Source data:
+---+

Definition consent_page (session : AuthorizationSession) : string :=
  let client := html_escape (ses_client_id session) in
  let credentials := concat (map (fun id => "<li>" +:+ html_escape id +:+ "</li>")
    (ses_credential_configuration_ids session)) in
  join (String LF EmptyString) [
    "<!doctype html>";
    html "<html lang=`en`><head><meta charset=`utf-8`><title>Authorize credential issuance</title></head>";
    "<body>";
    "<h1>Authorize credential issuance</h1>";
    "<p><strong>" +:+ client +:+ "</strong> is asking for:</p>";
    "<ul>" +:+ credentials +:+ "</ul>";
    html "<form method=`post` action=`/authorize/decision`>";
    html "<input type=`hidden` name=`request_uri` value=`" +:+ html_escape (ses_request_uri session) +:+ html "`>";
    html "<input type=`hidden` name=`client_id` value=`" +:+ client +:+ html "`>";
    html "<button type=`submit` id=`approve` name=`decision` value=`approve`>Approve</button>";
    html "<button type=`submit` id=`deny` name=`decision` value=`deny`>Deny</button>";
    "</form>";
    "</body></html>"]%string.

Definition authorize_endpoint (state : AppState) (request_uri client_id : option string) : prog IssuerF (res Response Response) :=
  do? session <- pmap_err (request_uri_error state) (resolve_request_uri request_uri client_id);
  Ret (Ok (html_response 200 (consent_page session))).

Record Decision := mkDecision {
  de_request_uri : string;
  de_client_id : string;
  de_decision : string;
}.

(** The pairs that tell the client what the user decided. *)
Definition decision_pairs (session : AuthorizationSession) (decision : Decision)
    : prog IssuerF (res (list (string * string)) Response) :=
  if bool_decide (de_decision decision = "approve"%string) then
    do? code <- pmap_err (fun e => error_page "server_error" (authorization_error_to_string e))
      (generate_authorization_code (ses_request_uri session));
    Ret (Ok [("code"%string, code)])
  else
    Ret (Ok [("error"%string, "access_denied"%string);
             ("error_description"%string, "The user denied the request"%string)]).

+---+

◆ **Aim of the task**
Reproduce all of the entries verbatim.

◆ **Answer to this problem**
Definition consent_page (session : AuthorizationSession) : string :=
  let client := html_escape (ses_client_id session) in
  let credentials := concat (map (fun id => "<li>" +:+ html_escape id +:+ "</li>")
    (ses_credential_configuration_ids session)) in
  join (String LF EmptyString) [
    "<!doctype html>";
    html "<html lang=`en`><head><meta charset=`utf-8`><title>Authorize credential issuance</title></head>";
    "<body>";
    "<h1>Authorize credential issuance</h1>";
    "<p><strong>" +:+ client +:+ "</strong> is asking for:</p>";
    "<ul>" +:+ credentials +:+ "</ul>";
    html "<form method=`post` action=`/authorize/decision`>";
    html "<input type=`hidden` name=`request_uri` value=`" +:+ html_escape (ses_request_uri session) +:+ html "`>";
    html "<input type=`hidden` name=`client_id` value=`" +:+ client +:+ html "`>";
    html "<button type=`submit` id=`approve` name=`decision` value=`approve`>Approve</button>";
    html "<button type=`submit` id=`deny` name=`decision` value=`deny`>Deny</button>";
    "</form>";
    "</body></html>"]%string.

Definition authorize_endpoint (state : AppState) (request_uri client_id : option string) : prog IssuerF (res Response Response) :=
  do? session <- pmap_err (request_uri_error state) (resolve_request_uri request_uri client_id);
  Ret (Ok (html_response 200 (consent_page session))).

Record Decision := mkDecision {
  de_request_uri : string;
  de_client_id : string;
  de_decision : string;
}.

(** The pairs that tell the client what the user decided. *)
Definition decision_pairs (session : AuthorizationSession) (decision : Decision)
    : prog IssuerF (res (list (string * string)) Response) :=
  if bool_decide (de_decision decision = "approve"%string) then
    do? code <- pmap_err (fun e => error_page "server_error" (authorization_error_to_string e))
      (generate_authorization_code (ses_request_uri session));
    Ret (Ok [("code"%string, code)])
  else
    Ret (Ok [("error"%string, "access_denied"%string);
             ("error_description"%string, "The user denied the request"%string)]).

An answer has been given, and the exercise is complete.